Tutto quel mondo scomparso, distillato nei vagiti di una modernità incipiente, ma non sempre di facile accesso, rivive almeno in parte nelle odierne ricorrenze centenarie del 1914. Diversi studiosi sostengono che l’epoca sempre più incerta e violenta, in cui siamo già entrati, assomigli per tanti aspetti a quella che nel 1914 segnò la fine dell’Ottocento ottimista, preannunciando nel contempo un Novecento foriero di tutto il peggio che abbiamo conosciuto fino alla caduta del Muro di Berlino. Saremmo insomma alle soglie di un male di ritorno, un male sommerso ma di lunga data e lunghissima memoria, che non ha mai dimenticato la propria capacità e volontà di colpire e distruggere. In altre parole: una ripresa del nichilismo, che già ebbe in Nietzsche il suo geniale profeta, per il quale la volontà di potenza, cioè di distruzione o autodistruzione, ha sempre accompagnato come un’ombra corroborante quanto sinistra le conquiste «buone» della civiltà occidentale.
Era qui, è qui l’aura contagiosa e losca che avvertiamo spirare tuttora con sottile e malvagia longevità dai bassifondi, mai completamente disinquinati, del fatidico 1914. Creazione e distruzione, vita e morte sembrano quasi sorreggersi le une alle altre nella duplicità di una data equivoca, in una tensione che fin da allora preannunciava soprattutto guerre, rivoluzioni, carneficine e carestie. Dall’estate fatale del 1914 alla Grande guerra, come la si chiamò per tanto tempo, il passo fu breve. Trenta giorni dopo i colpi di pistola a Sarajevo, l’Europa precipiterà in un conflitto fratricida che non durerà quattro settimane, come si proclamava e scriveva a destra e manca, bensì quattro anni infernali: trincee spettrali, assalti alla baionetta contro mitragliatrici implacabili, gas tossici e primi bombardamenti aerei. Il tutto sfocerà in una carneficina mai vista prima di allora, con un conto umano spaventoso di sedici milioni di morti. Se gli scontri si fossero esauriti in un mese, come predicavano i politici sonnambuli dell’epoca, i caduti avrebbero a malapena raggiunto la cifra di cinquantamila.
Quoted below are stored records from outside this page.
Lemma apart_app_l p q r : apart p q → apart (p ++ r) q.
Proof.
  unfold apart. revert q. induction p as [|c p IH]; intros [|d q]; simpl; try done.
  case_decide; auto.
Qed.

Lemma apart_app_r p q r : apart p q → apart p (q ++ r).
Proof. intros. by apply apart_sym, apart_app_l, apart_sym. Qed.

Lemma related_app p r : related p (p ++ r) = true.
Proof. induction p as [|c p IH]; simpl; [done|]. by case_decide. Qed.

Lemma related_cases p q :
  related p q = true → (∃ r, q = p ++ r) ∨ (∃ r, p = q ++ r).
Proof.
  revert q. induction p as [|c p IH]; intros q; simpl.
  - left. by exists q.
  - destruct q as [|d q]; [right; by exists (c :: p)|].
    case_decide as Hcd; [|done]. subst d. intros [[r ->]|[r ->]]%IH.
    + left. by exists r.
    + right. by exists r.
Qed.

Lemma apart_siblings p c d : c ≠ d → apart (p ++ [c]) (p ++ [d]).
Proof.
  intros Hcd. unfold apart. induction p as [|e p IH]; simpl.
  - by case_decide.
  - by case_decide.
Qed.

Lemma related_siblings p c d : related (p ++ [c]) (p ++ [d]) = true → c = d.
Proof.
  intros H. destruct (decide (c = d)) as [|Hne]; [done|].
  by rewrite (apart_siblings p c d Hne) in H.
Qed.

Lemma apart_ne p q : apart p q → p ≠ q.
Proof.
  intros H ->. unfold apart in H. pose proof (related_app q []) as Hq.
  rewrite app_nil_r in Hq. congruence.
Qed.

(** ** The filesystem *)

Lemma get_app p q n : Fs.get (p ++ q) n = Fs.get p n ≫= Fs.get q.
Proof.
  revert n. induction p as [|c p IH]; intros n; simpl; [done|].
  destruct n as [|es]; [done|]. destruct (es !! c); [apply IH | done].
Qed.

Lemma get_below_dir p r n x :
  Fs.get (p ++ r) n = Some x → r ≠ [] → Fs.isdir p n = true.
Proof.
  rewrite get_app. unfold Fs.isdir. destruct (Fs.get p n) as [[|es]|]; try done.
  destruct r; done.
Qed.

Lemma set_at_same p x n n' : Fs.set_at p x n = Some n' → Fs.get p n' = x.
Proof.
  revert n n'. induction p as [|c p IH]; intros n n'; simpl; [done|].
  destruct n as [|es]; [done|]. destruct p as [|c2 p].
  - intros [= <-]. simpl. rewrite lookup_partial_alter_eq. by destruct x.
  - destruct (es !! c) as [m|]; [|done].
    destruct (Fs.set_at (c2 :: p) x m) as [m'|] eqn:Hm; [|done].
    intros [= <-]. cbn [Fs.get]. rewrite lookup_insert_eq. by apply IH in Hm.
Qed.

Lemma set_at_other p x n n' q :
  Fs.set_at p x n = Some n' → apart p q → Fs.get q n' = Fs.get q n.
Proof.
  unfold apart. revert n n' q. induction p as [|c p IH]; intros n n' q; simpl; [done|].
  destruct n as [|es]; [done|]. destruct q as [|d q]; [done|].
  destruct p as [|c2 p].
  - intros [= <-]. case_decide as Hcd; [done|]. intros _. simpl.
    by rewrite lookup_partial_alter_ne.
  - destruct (es !! c) as [m|] eqn:Hc; [|done].
    destruct (Fs.set_at (c2 :: p) x m) as [m'|] eqn:Hm; [|done].
    intros [= <-]. cbn [Fs.get]. case_decide as Hcd.
    + subst d. intros Hr. rewrite lookup_insert_eq, Hc. eapply IH; eauto.
    + intros _. by rewrite lookup_insert_ne.
Qed.

Lemma set_at_cons c q x es :
  q ≠ [] →
  Fs.set_at (c :: q) x (Dir es) =
  match es !! c with
  | Some m =>
      match Fs.set_at q x m with
      | Some m' => Some (Dir (<[c := m']> es))
      | None => None
      end
  | None => None
  end.
Proof. by destruct q. Qed.

Lemma set_at_above p r x n n' :
  Fs.set_at (p ++ r) x n = Some n' → r ≠ [] →
  Fs.isdir p n = true ∧ Fs.isdir p n' = true.
Proof.
  unfold Fs.isdir. revert n n'. induction p as [|c p IH]; intros n n' H Hr.
  - destruct r as [|c r]; [done|]. simpl in *. destruct n as [|es]; [done|].
    destruct r; [by simplify_eq|].
    destruct (es !! c); [|done]. destruct (Fs.set_at _ _ _); by simplify_eq.
  - rewrite <-app_comm_cons in H. destruct n as [|es]; [done|].
    rewrite set_at_cons in H by (by destruct p, r).
    destruct (es !! c) as [m|] eqn:Hc; [|done].
    destruct (Fs.set_at (p ++ r) x m) as [m'|] eqn:Hm; [|done].
    injection H as <-. cbn [Fs.get]. rewrite lookup_insert_eq, Hc.
    by apply IH in Hm.
Qed.

Lemma set_at_ok d c x n :
  Fs.isdir d n = true → is_Some (Fs.set_at (d ++ [c]) x n).
Proof.
  unfold Fs.isdir. revert n. induction d as [|e d IH]; intros n Hn.
  - simpl in *. destruct n; [done|]. eauto.
  - simpl in Hn. destruct n as [|es]; [done|].
    rewrite <-app_comm_cons, set_at_cons by (by destruct d).
    destruct (es !! e) as [m|]; [|done]. destruct (IH m Hn) as [m' ->]. eauto.
Qed.

(** Unbinding an entry never makes a directory appear. *)
Lemma set_at_none_isdir p n n' q :
  Fs.set_at p None n = Some n' → Fs.isdir q n' = true → Fs.isdir q n = true.
Proof.
  intros H Hq. destruct (related p q) eqn:Hr.
  - apply related_cases in Hr as [[r ->]|[r ->]].
    + unfold Fs.isdir in Hq. rewrite get_app, (set_at_same _ _ _ _ H) in Hq. done.
    + destruct r as [|c r].
      * rewrite app_nil_r in H. unfold Fs.isdir in Hq.
        by rewrite (set_at_same _ _ _ _ H) in Hq.
      * by apply set_at_above in H as [? _].
  - unfold Fs.isdir in *. by rewrite (set_at_other _ _ _ _ _ H Hr) in Hq.
Qed.

Lemma mkchain_get_apart p q : apart p q → Fs.get q (Fs.mkchain p) = None.
Proof.
  unfold apart. revert q. induction p as [|c p IH]; intros [|d q]; simpl; try done.
  case_decide as Hcd.
  - subst d. rewrite lookup_singleton_eq. apply IH.
  - by rewrite lookup_singleton_ne.
Qed.

Lemma makedirs_other p n n' q :
  Fs.makedirs p n = Some n' → apart p q → Fs.get q n' = Fs.get q n.
Proof.
  unfold apart. revert n n' q. induction p as [|c p IH]; intros n n' q; simpl; [done|].
  destruct n as [|es]; [done|]. destruct q as [|d q]; [done|].
  destruct (es !! c) as [m|] eqn:Hc.
  - destruct (Fs.makedirs p m) as [m'|] eqn:Hm; [|done]. intros [= <-].
    cbn [Fs.get]. case_decide as Hcd.
    + subst d. rewrite lookup_insert_eq, Hc. eapply IH; eauto.
    + by rewrite lookup_insert_ne.
  - intros [= <-]. cbn [Fs.get]. case_decide as Hcd.
    + subst d. rewrite lookup_insert_eq, Hc. apply mkchain_get_apart.
    + by rewrite lookup_insert_ne.
Qed.

Lemma listdir_spec p n names :
  Fs.listdir p n = Some names →
  NoDup names ∧ ∀ f, f ∈ names ↔ is_Some (Fs.get (p ++ [f]) n).
Proof.
  unfold Fs.listdir. intros H. split.
  - destruct (Fs.get p n) as [[|es]|]; try done. injection H as <-.
    apply NoDup_fst_map_to_list.
  - intros f. rewrite get_app. destruct (Fs.get p n) as [[|es]|]; try done.
    injection H as <-. simpl. rewrite list_elem_of_fmap. split.
    + intros ([k v] & -> & Hkv). apply elem_of_map_to_list in Hkv. simpl.
      rewrite Hkv. eauto.
    + destruct (es !! f) as [v|] eqn:Hf; [|by intros [? ?]]. intros _.
      exists (f, v). split; [done|]. by apply elem_of_map_to_list.
Qed.

Lemma rename_spec src dst n n' :
  Fs.rename src dst n = Some n' → src ≠ dst →
  ∃ x n1, Fs.get src n = Some x ∧ apart src dst ∧
          Fs.set_at src None n = Some n1 ∧ Fs.set_at dst (Some x) n1 = Some n'.
Proof.
  unfold Fs.rename. destruct (Fs.get src n) as [x|] eqn:Hx; [|done].
  case_decide as Heq; [done|]. case_decide as Hpre; [done|]. intros H _.
  assert (Hd : Fs.isdir dst n = false).
  { unfold Fs.isdir. destruct x, (Fs.get dst n) as [[]|]; done. }
  assert (Hap : apart src dst).
  { unfold apart. destruct (related src dst) eqn:Hr; [|done].
    apply related_cases in Hr as [[r ->]|[r ->]].
    - destruct Hpre. by exists r.
    - destruct r as [|c r]; [by rewrite app_nil_r in *|].
      by rewrite (get_below_dir _ _ _ _ Hx) in Hd. }
  destruct (Fs.set_at src None n) as [n1|] eqn:H1.
  - exists x, n1. repeat split; try done.
    destruct x, (Fs.get dst n) as [[]|]; done.
  - destruct x, (Fs.get dst n) as [[]|]; done.
Qed.

Lemma rename_frame src dst n n' q :
  Fs.rename src dst n = Some n' → apart q src → apart q dst →
  Fs.get q n' = Fs.get q n.
Proof.
  intros H Hs Hd. destruct (decide (src = dst)) as [->|Hne].
  - unfold Fs.rename in H. destruct (Fs.get dst n); [|done].
    rewrite decide_True in H by done. by injection H as <-.
  - apply rename_spec in H as (x & n1 & _ & _ & H1 & H2); [|done].
    rewrite (set_at_other _ _ _ _ _ H2) by by apply apart_sym.
    by rewrite (set_at_other _ _ _ _ _ H1) by by apply apart_sym.
Qed.

Lemma move_frame src dst n n' q :
  Fs.move src dst n = Some n' → apart q src → apart q dst →
  Fs.get q n' = Fs.get q n.
Proof.
  unfold Fs.move. intros H Hs Hd. destruct (Fs.isdir dst n).
  - case_decide; [by eapply rename_frame|].
    destruct (Fs.exists_ _ n); [done|].
    eapply rename_frame; eauto. by apply apart_app_r.
  - by eapply rename_frame.
Qed.

Lemma basename_app p f : Fs.basename (p ++ [f]) = f.
Proof. unfold Fs.basename. apply last_last. Qed.

(** Moving an entry into a directory. *)
Lemma move_into_dir src dst n n' :
  Fs.move src dst n = Some n' → Fs.isdir dst n = true → src ≠ dst →
  let real_dst := dst ++ [Fs.basename src] in
  ∃ x, Fs.get src n = Some x ∧ Fs.get real_dst n' = Some x ∧
       Fs.isdir dst n' = true ∧
       ∀ q, apart q src → apart q real_dst → Fs.get q n' = Fs.get q n.
Proof.
  unfold Fs.move. intros H Hd Hne. rewrite Hd in H.
  rewrite decide_False in H by done.
  destruct (Fs.exists_ _ n) eqn:Hex; [done|]. simpl.
  assert (Hne' : src ≠ dst ++ [Fs.basename src]).
  { intros Heq. unfold Fs.exists_, Fs.rename in *.
    rewrite <-Heq in Hex. by destruct (Fs.get src n). }
  pose proof H as Hren.
  apply rename_spec in H as (x & n1 & Hx & Hap & H1 & H2); [|done].
  exists x. split; [done|]. split; [by apply set_at_same in H2|]. split.
  - by apply set_at_above in H2 as [_ ?].
  - intros q Hq1 Hq2. by eapply rename_frame.
Qed.

(** Moving an entry onto a path that is not a directory. *)
Lemma move_onto src dst n n' :
  Fs.move src dst n = Some n' → Fs.isdir dst n = false →
  ∃ x, Fs.get src n = Some x ∧ Fs.get dst n' = Some x ∧
       (src ≠ dst → Fs.get src n' = None).
Proof.
  unfold Fs.move. intros H Hd. rewrite Hd in H.
  destruct (decide (src = dst)) as [->|Hne].
  - unfold Fs.rename in H. destruct (Fs.get dst n) as [x|] eqn:Hx; [|done].
    rewrite decide_True in H by done. injection H as <-. exists x. done.
  - apply rename_spec in H as (x & n1 & Hx & Hap & H1 & H2); [|done].
    exists x. split; [done|]. split; [by apply set_at_same in H2|]. intros _.
    rewrite (set_at_other _ _ _ _ _ H2) by by apply apart_sym.
    by apply set_at_same in H1.
Qed.

(** A regular file lies apart from every other path that is not a
    directory and has a directory for parent. *)
Lemma file_apart p d c n :
  Fs.isfile p n = true → Fs.isdir d n = true → Fs.isdir (d ++ [c]) n = false →
  p ≠ d ++ [c] → apart p (d ++ [c]).
Proof.
  intros Hp Hd Hdc Hne. unfold apart. destruct (related _ _) eqn:Hr; [|done].
  unfold Fs.isfile, Fs.isdir in *.
  apply related_cases in Hr as [[r Hr]|[r ->]].
  - destruct r as [|e r _] using rev_ind; [by rewrite app_nil_r in Hr|].
    rewrite app_assoc in Hr. apply app_inj_tail in Hr as [-> _].
    rewrite get_app in Hd. destruct (Fs.get p n) as [[]|]; try done.
    by destruct r.
  - destruct r as [|e r]; [by rewrite app_nil_r in Hne|].
    destruct (Fs.get ((d ++ [c]) ++ e :: r) n) eqn:Hg; [|done].
    apply get_below_dir in Hg; [|done]. unfold Fs.isdir in Hg.
    by destruct (Fs.get (d ++ [c]) n) as [[]|].
Qed.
Ma al di là d’ogni dato statistico, che doveva comunque incombere sul resoconto dei soldati morti in guerra e dei sopravvissuti in prigionia, si stagliava il grande naufragio che, insieme con la rivoluzione russa, doveva segnare la fine della fine dell’Ottocento europeo: il crollo e la dissoluzione dell’Austria-Ungheria. Fu quella una sciagura tremendamente fisica e immane. Sull’iceberg inatteso della Grande guerra colò a picco il Titanic austroungarico, il quale si estendeva per 666.868 chilometri quadrati dalle Bocche di Cattaro fino alla Bucovina: poco meno di 40 milioni d’abitanti di varia etnia, idiomi diversi e religioni spesso contrastanti. Il più vasto Paese d’Europa dopo la Russia oppure, come diceva Scipio Slataper, «il secondo impero slavo dopo quello russo».
In nessuna parte del continente, quanto nelle terre che fino al 1918 appartennero alla duplice monarchia, il violento inizio del Novecento doveva produrre tante inattese novità e altrettante paradossali assurdità. Il Titanic bicipite, inabissandosi, costrinse milioni di naufraghi a cercare scampo sulle zattere di nuovi Stati posticci, come la Ceco-Slovacchia o la Jugo-Slavia, o su relitti riemersi all’improvviso da un glorioso passato come la Polonia. Quel trasloco repentino da un ampio e tollerante impero sovrannazionale alle ristrette dimensioni di piccoli imperi multinazionali, con confini bizzarri e arbitrari, doveva da un giorno all’altro modificare in profondità il modo di vita, il sentimento della legge, perfino l’identità culturale e geografica di tantissime famiglie «absburgiche».
Il mio sguardo iniziale sul secolo si aprì dunque, fra ombre bivalenti e storie risentite e spesso nemiche, in una regione come la Dalmazia non lontana dal luogo in cui l’estremo Ottocento s’incenerì per un cortocircuito quasi casuale. La Bosnia, l’Erzegovina, Sarajevo erano lì, sull’angolo di casa, a un tiro di rivoltella regicida. L’arciduca ereditario, l’arciduchessa Sofia, l’attentatore Princip, i congiurati delle sette serbobosniache ispirate alle gesta dei terroristi russi erano per me, cullato dai racconti fiabeschi della servitù slava, fantasmi familiari ancorché non sempre afferrabili e comprensibili. I volti sempre cangianti di Francesco Giuseppe, di Francesco Ferdinando, di Gavrilo Princip mutavano espressione, smorfia, cipiglio, sguardo, a seconda dell’ottica e dei pregiudizi ideologici di chi li riproponeva alla mia fantasia smarrita nei labirinti di un mondo perduto. Dove non era dato mai di sapere in definitiva chi fosse l’eroe buono, chi l’intrigante cattivo, chi il neutrale cauto e astuto. Tutto mi appariva duplice, indefinibile, ma appunto perciò sommamente vivibile, come doveva essere stato con maggiore nettezza nelle terre imperial-regie in cui i genitori e gli avi erano cresciuti in un clima di sicurezza e serenità. L’ambiguità lucida, se vogliamo una sorta di bivalenza romanzesca perpetua, era la chiave segreta consegnata da una civiltà senza nome, da una capitale mutevole, da una cultura intrisa di psicanalisi e d’ironia ai cenacoli che non si facevano vedere perché evitavano di riunirsi con clamore e manifesti pubblici. Il riserbo doveva prevalere su ogni effimera tentazione esibizionistica.
Qui, è quasi impossibile dimenticare Musil, l’uomo senza qualità che in fondo era lui stesso. Si sa che l’impero austriaco, o austroungarico, o absburgico, era stato un impero piuttosto alla mano, tollerante, paziente, senza qualità eccelse, clericale e liberale o liberalclericale nello stesso tempo. Non a caso non ha saputo mai definirsi con un nome unico, uno solo, imprimibile nella memoria come République française o United Kingdom. Lo stesso Musil, il più austriaco degli scrittori austriaci, ha dovuto, per definirlo, inventarsi un neologismo insieme nostalgico, irrisorio e parodistico. Kakania: come dire tutto e niente.